-- Opening Marker --

(** * descargas_universal_win: a shallow embedding and its checked properties

    The development follows [descargas_universal_win.py]:

    - Python text is a list of Unicode code points.  What the interpreter
      decides from its Unicode database for code points outside ASCII is a
      field of the class [PyRuntime]; the ASCII range is written out.
    - The browser page (Playwright's [Page], [Locator], [APIRequestContext]
      and [Download] objects) is an interface, the class [Browser]: every
      call takes the world, answers or raises, and gives the next world.
    - Code that catches exceptions is written in a small state-and-error
      monad; every call made on the page is also recorded, in order, in the
      [calls] field of the state.
    - The output directory is the set of the names in it, compared
      character by character; [descargas_log.csv] is kept apart from it, as
      the list of its rows.  Appending to the ledger and printing succeed.
    - The [while True] loop of [run_download_month] is iterated by fuel. *)

From Stdlib Require Import NArith Ascii String DecimalFacts DecimalNat
  DecimalString.
From stdpp Require Import base option list strings gmap sorting.

Local Open Scope N_scope.

(* ===================================================================== *)
(** ** Python text *)
(* ===================================================================== *)

(** A [str] is a sequence of code points. *)
Abbreviation pystr := (list N).

(** The literals of the source are ASCII. *)
Definition str (s : string) : pystr := N_of_ascii <$> list_ascii_of_string s.

(** The outcome of a call that may raise.  The source catches every
    exception alike ([except Exception]), so one [Raise] stands for them. *)
Inductive exc (A : Type) : Type :=
| Ok (a : A)
| Raise.
Arguments Ok {A} a.
Arguments Raise {A}.

Definition is_ascii (c : N) : bool := c <? 128.
Definition in_range (lo hi c : N) : bool := (lo <=? c) && (c <=? hi).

-- Closing Marker --

▶ _Aim of the task_
Output the entire listing exactly as written.

▶ _Output of the task_
(** * descargas_universal_win: a shallow embedding and its checked properties

    The development follows [descargas_universal_win.py]:

    - Python text is a list of Unicode code points.  What the interpreter
      decides from its Unicode database for code points outside ASCII is a
      field of the class [PyRuntime]; the ASCII range is written out.
    - The browser page (Playwright's [Page], [Locator], [APIRequestContext]
      and [Download] objects) is an interface, the class [Browser]: every
      call takes the world, answers or raises, and gives the next world.
    - Code that catches exceptions is written in a small state-and-error
      monad; every call made on the page is also recorded, in order, in the
      [calls] field of the state.
    - The output directory is the set of the names in it, compared
      character by character; [descargas_log.csv] is kept apart from it, as
      the list of its rows.  Appending to the ledger and printing succeed.
    - The [while True] loop of [run_download_month] is iterated by fuel. *)

From Stdlib Require Import NArith Ascii String DecimalFacts DecimalNat
  DecimalString.
From stdpp Require Import base option list strings gmap sorting.

Local Open Scope N_scope.

(* ===================================================================== *)
(** ** Python text *)
(* ===================================================================== *)

(** A [str] is a sequence of code points. *)
Abbreviation pystr := (list N).

(** The literals of the source are ASCII. *)
Definition str (s : string) : pystr := N_of_ascii <$> list_ascii_of_string s.

(** The outcome of a call that may raise.  The source catches every
    exception alike ([except Exception]), so one [Raise] stands for them. *)
Inductive exc (A : Type) : Type :=
| Ok (a : A)
| Raise.
Arguments Ok {A} a.
Arguments Raise {A}.

Definition is_ascii (c : N) : bool := c <? 128.
Definition in_range (lo hi c : N) : bool := (lo <=? c) && (c <=? hi).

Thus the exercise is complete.